BEEF - CHICKPEA AND MEAT BALL STEW (plus a prawn dish)
You will need:
Dried chickpeas (canned will do)
Meatballs (see below)
Carrots
Onions
Stock
Pepper and salt
Prawns and garlic for the following dish
Soak dried chickpeas overnight, or overnight and much of the day.
Make meatballs by mixing together minced beef, flour, beaten egg, breadcrumbs, pepper, salt and the seasoning of one dried herb, then forming this into balls and frying them for a while until brown all over. Keep handy. (You might make more than wanted for this dish, freezing some for spaghetti and meatballs at a later date.)

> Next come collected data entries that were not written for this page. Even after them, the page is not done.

(** The struct being read is a key of [structs]. *)
Definition current_declared (st : pstate) : Prop :=
  ∀ cur, current_struct st = Some cur → is_Some (structs st !! cur).

Definition parse_types (content : string) : structs_t * maps_t :=
  let lines := split_char "010"%char content in
  let st := foldl parse_line initial lines in
  (structs st, maps st).

End Parser.

(** ** generate_equal_method and generate_map_equal *)

Section Emitter.

(** The three override tables are read-only globals of the module; the
    emitters are stated over arbitrary tables and instantiated with the
    declared ones in [main]. *)
Context (SPECIAL : gmap string string) (COMPARABLE EXTERNAL : list string).
Context (all_struct_names : structs_t) (all_maps : maps_t).

Definition ret_false : string := " { return false }".

(** Elements of a slice of pointers (source lines 99-111). *)
Definition ptr_elem_lines (indent a_elem b_elem elem_type : string)
  : list string :=
  let elem_base := slice_from 1 elem_type in
  [ indent +:+ tab +:+ "if (" +:+ a_elem +:+ " == nil) != (" +:+ b_elem
      +:+ " == nil)" +:+ ret_false;
    indent +:+ tab +:+ "if " +:+ a_elem +:+ " != nil {";
    (if in_dict elem_base all_struct_names then
       indent +:+ tab +:+ tab +:+ "if !" +:+ elem_base +:+ "Equal(*"
         +:+ a_elem +:+ ", *" +:+ b_elem +:+ ")" +:+ ret_false
     else match SPECIAL !! elem_base with
          | Some meth =>
              indent +:+ tab +:+ tab +:+ "if !" +:+ a_elem +:+ "." +:+ meth
                +:+ "(*" +:+ b_elem +:+ ")" +:+ ret_false
          | None =>
              if in_list elem_base COMPARABLE then
                indent +:+ tab +:+ tab +:+ "if *" +:+ a_elem +:+ " != *"
                  +:+ b_elem +:+ ret_false
              else
                indent +:+ tab +:+ tab +:+ "if *" +:+ a_elem +:+ " != *"
                  +:+ b_elem +:+ ret_false
          end);
    indent +:+ tab +:+ "}" ].

(** Elements of a slice of values (source lines 112-122). *)
Definition val_elem_lines (indent a_elem b_elem elem_type : string)
  : list string :=
  [ if in_dict elem_type all_struct_names then
      indent +:+ tab +:+ "if !" +:+ elem_type +:+ "Equal(" +:+ a_elem
        +:+ ", " +:+ b_elem +:+ ")" +:+ ret_false
    else match SPECIAL !! elem_type with
         | Some meth =>
             indent +:+ tab +:+ "if !" +:+ a_elem +:+ "." +:+ meth +:+ "("
               +:+ b_elem +:+ ")" +:+ ret_false
         | None =>
             if in_list elem_type COMPARABLE then
               indent +:+ tab +:+ "if " +:+ a_elem +:+ " != " +:+ b_elem
                 +:+ ret_false
             else if in_list elem_type EXTERNAL then
               indent +:+ tab +:+ "if !reflect.DeepEqual(" +:+ a_elem
                 +:+ ", " +:+ b_elem +:+ ")" +:+ ret_false
             else
               indent +:+ tab +:+ "if " +:+ a_elem +:+ " != " +:+ b_elem
                 +:+ ret_false
         end ].
(** The branch of the driver that writes the default manifests, were it
    entered: with both buckets empty and a project name that is a file
    name, the body of the driver after the classification writes exactly
    two files into the working directory, [<project>-deployment.yaml]
    (one replica, container port 80) and [<project>-service.yaml] (a
    NodePort service, port 80 to target port 80), with the text of the two
    templates, and then applies them: the deployment manifest first and,
    once that has succeeded, the service manifest; a failure of the first
    apply is raised.  No run of [deployKubernetes] enters the branch, as
    is shown after the rewrite of the image. *)
Lemma deployClassified_default_manifests (E : env)
  (projectName projectPath : string) (w : world) :
  includes projectName path_sep = false ->
  let deployment := path_join (cwd E) (projectName ++ "-deployment.yaml") in
  let service := path_join (cwd E) (projectName ++ "-service.yaml") in
  let apply_deployment := "kubectl apply -f " ++ dquote ++ deployment ++ dquote in
  let apply_service := "kubectl apply -f " ++ dquote ++ service ++ dquote in
  let first := exec E (issued w) apply_deployment in
  let run := deployClassified E projectName projectPath ([], []) w in
  exists tail,
    since w (snd run)
    = ([Logged ("Service YAMLs found: " ++ JSON_stringify E (VArr []));
        Logged ("Deployment YAMLs found: " ++ JSON_stringify E (VArr []));
        Logged "No Kubernetes YAML files found. Generating default YAML files...";
        Wrote deployment (deployment_text projectName "latest");
        Wrote service (service_text projectName);
        Logged "Generated Kubernetes YAML files for Deployment and Service.";
        Logged ("Applying deployment YAML: " ++ deployment);
        Spinner Text ("Applying deployment YAML: " ++ deployment);
        Ran apply_deployment] ++ tail)%list
    /\ forallb no_write tail = true
    /\ cwd_files (snd run)
       = assign (projectName ++ "-service.yaml") (service_text projectName)
           (assign (projectName ++ "-deployment.yaml")
              (deployment_text projectName "latest") (cwd_files w))
    /\ project (snd run) = project w
    /\ (failed first = false ->
        exists tail',
          tail
          = ([Logged ("Deployment YAML applied successfully: " ++ deployment);
              Logged ("Deployment applied: " ++ stdout first);
              Spinner Succeed ("Deployment applied: " ++ deployment);
              Logged ("Applying service YAML: " ++ service);
              Spinner Text ("Applying service YAML: " ++ service);
              Ran apply_service] ++ tail')%list)
    /\ (failed first = true ->
        fst run = Throw (ExecError apply_deployment (code first) (stderr first))).
Proof.
  intros Hplain deployment service apply_deployment apply_service first run.
  change apply_deployment with (apply_command deployment) in *.
  change apply_service with (apply_command service) in *.
  clear apply_deployment apply_service. subst run.
  rewrite (deployClassified_empty_steps _ _ _ _ Hplain).
  fold deployment. fold service.
  set (files := assign (projectName ++ "-service.yaml") (service_text projectName)
                  (assign (projectName ++ "-deployment.yaml")
                     (deployment_text projectName "latest") (cwd_files w))).
  set (pre := [Logged ("Service YAMLs found: " ++ JSON_stringify E (VArr []));
               Logged ("Deployment YAMLs found: " ++ JSON_stringify E (VArr []));
               Logged "No Kubernetes YAML files found. Generating default YAML files...";
               Wrote deployment (deployment_text projectName "latest");
               Wrote service (service_text projectName);
               Logged "Generated Kubernetes YAML files for Deployment and Service."]).
  set (W0 := with_events (with_cwd w files) pre).
  assert (Hissued : issued W0 = issued w) by (unfold issued; cbn; rewrite filter_app; cbn; now rewrite app_nil_r).
  assert (Hfirst : applyYAML E "deployment" "Deployment" projectPath deployment W0 = _)
    by (apply applyYAML_run;
        [ apply path_join_not_empty
        | apply pathExists_in_cwd with (content := deployment_text projectName "latest")
            (l := cwd_files w); right; eexists _, _; reflexivity ]).
  rewrite Hissued in Hfirst. fold first in Hfirst.
  cbn [applyAll]. rewrite bind_bind.
  destruct (failed first) eqn:Hfailed.
  - rewrite (bind_throw _ _ _ _ _ Hfirst). cbn [fst snd].
    eexists. split; [apply since_events; unfold W0; cbn [events with_events with_cwd];
                     rewrite <- app_assoc; reflexivity|].
    split; [reflexivity|]. split; [reflexivity|]. split; [reflexivity|].
    split; [discriminate | reflexivity].
  - rewrite (bind_run _ _ _ _ _ Hfirst). run_steps. rewrite ?bind_bind.
    set (W1 := with_events W0 _).
    assert (Hsecond : applyYAML E "service" "Service" projectPath service W1 = _)
      by (apply applyYAML_run;
          [ apply path_join_not_empty
          | apply pathExists_in_cwd with (content := service_text projectName)
              (l := assign (projectName ++ "-deployment.yaml")
                      (deployment_text projectName "latest") (cwd_files w));
            left; reflexivity ]).
    cbv zeta in Hsecond.
    match type of Hsecond with
    | _ = if ?b then (_, ?wa) else (_, ?wb) =>
        assert (Hrest : exists r W2 evs,
          applyYAML E "service" "Service" projectPath service W1 = (r, W2)
          /\ W2 = with_events W1
                    ([Logged ("Applying service YAML: " ++ service);
                      Spinner Text ("Applying service YAML: " ++ service);
                      Ran (apply_command service)] ++ evs)
          /\ forallb no_write evs = true)
          by (destruct b; eexists _, _, _;
              (split; [exact Hsecond | split; [reflexivity | reflexivity]]))
    end.
    destruct Hrest as [r [W2 [evs [Hrun [HW2 Hevs]]]]]. clear Hsecond.
    match goal with
    | |- context [bind (applyYAML E "service" "Service" projectPath service) ?k W1] =>
        assert (Hend : exists final,
                  bind (applyYAML E "service" "Service" projectPath service) k W1
                  = final
                  /\ changes true true no_write W2 (snd final))
    end.
    { destruct r as [[]|e].
      - rewrite (bind_run _ _ _ _ _ Hrun). eexists. split; [reflexivity|].
        match goal with
        | |- changes _ _ _ _ (snd (?m W2)) =>
            assert (Hm : respects (changes true true no_write) m); [|apply Hm]
        end.
        footprint;
          [ apply respects_waitForPodsReady | apply respects_reportStatus ]; auto.
      - rewrite (bind_throw _ _ _ _ _ Hrun). eexists. split; [reflexivity|].
        apply changes_refl. }
    destruct Hend as [final [Hfinal Hk]]. rewrite Hfinal.
    destruct Hk as [Hproject [Hcwd [more [Hmore Hallowed]]]].
    exists ([Logged ("Deployment YAML applied successfully: " ++ deployment);
             Logged ("Deployment applied: " ++ stdout first);
             Spinner Succeed ("Deployment applied: " ++ deployment);
             Logged ("Applying service YAML: " ++ service);
             Spinner Text ("Applying service YAML: " ++ service);
             Ran (apply_command service)] ++ evs ++ more)%list.
    split; [|split; [|split; [|split; [|split]]]].
    + apply since_events. rewrite Hmore, HW2. unfold W1, W0.
      cbn [events with_events with_cwd]. rewrite <- !app_assoc. reflexivity.
    + cbn [List.app forallb no_write is_Wrote negb andb].
      now rewrite forallb_app, Hevs, Hallowed.
    + rewrite (Hcwd eq_refl), HW2. reflexivity.
    + rewrite (Hproject eq_refl), HW2. reflexivity.
    + intros _. now exists (evs ++ more)%list.
    + discriminate.
Qed.
(** * GNSSPos: multi-rover position fusion ([algoritmo.py])

    A shallow embedding of the epoch loop of [algoritmo.py]: the position
    log reader ([create_dataframes]), the epoch window ([min_gpst],
    [max_gpst]), and the three phases of [algorithm] (validity check,
    gap repair, inverse-variance fusion), with the properties the design
    document states about them.

    Conventions of the embedding.
    - A pandas [Timestamp] is an integer count of nanoseconds ([Z]);
      [pd.Timedelta(seconds=1)] is [second].
    - A float column holds an exact rational ([Q]); the rounding, the
      infinities and the NaN of IEEE arithmetic are not modelled, and the
      integer columns [Q] and [ns] are [Z].  Numeric results are compared
      with [==] ([Qeq]).
    - A rover is its position in the list [rovers]; its DataFrame is the
      entry with the same position in [dataframes], a finite map from
      timestamp to row (the index of a DataFrame after [set_index]).
    - An exception raised by the Python code ([KeyError], [IndexError],
      [StopIteration], [ZeroDivisionError], ...) is [None].
    - [print] calls, the progress bar and the pickles written to disk
      are left out.

    Beside [algoritmo.py] the file embeds the rover list of the
    controller ([gnsspos/gnsspos.py], module [GNSSPos]), the
    configuration reader ([gnsspos/service/get_config.py], module
    [GetConfig]) and the date of the downloader
    ([gnsspos/service/igs_data_downloader.py], module
    [IGSDataDownloader]); there [None] is an exception as well, an
    attribute or a value that Python may leave unset is an [option] of
    its own, and a decimal number is printed with [pretty]. *)

From Stdlib Require Import Ascii String ZArith QArith Qminmax Lia Lqa.
From stdpp Require Import gmap strings pretty list fin_maps.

Cook the soaked chickpeas in chicken stock (to just cover) in the pressure cooker for 35 minutes, or for much longer in the ordinary way. Keep some of the cooked chickpeas aside for a dish on the following day, extracting them from the liquid and coating them in olive oil to prevent them from drying out. (Treat the canned chickpeas for the extra dish with oil in the same way.)
To the cooked chick peas add chopped onion (best fried first), chopped carrot and the meat balls. Add stock to form a thicker or thinner stew as desired. Cook this slowly for about half an hour.
Test for seasoning and serve, possibly garnishing it with chopped coriander or parsley.
For the following dish put the oil-coated chickpeas in a frying pan with more olive oil, pressed garlic, pepper, salt, and prawns. If these prawns have been frozen, first allow them to thaw out and discard the liquid that they will have given off.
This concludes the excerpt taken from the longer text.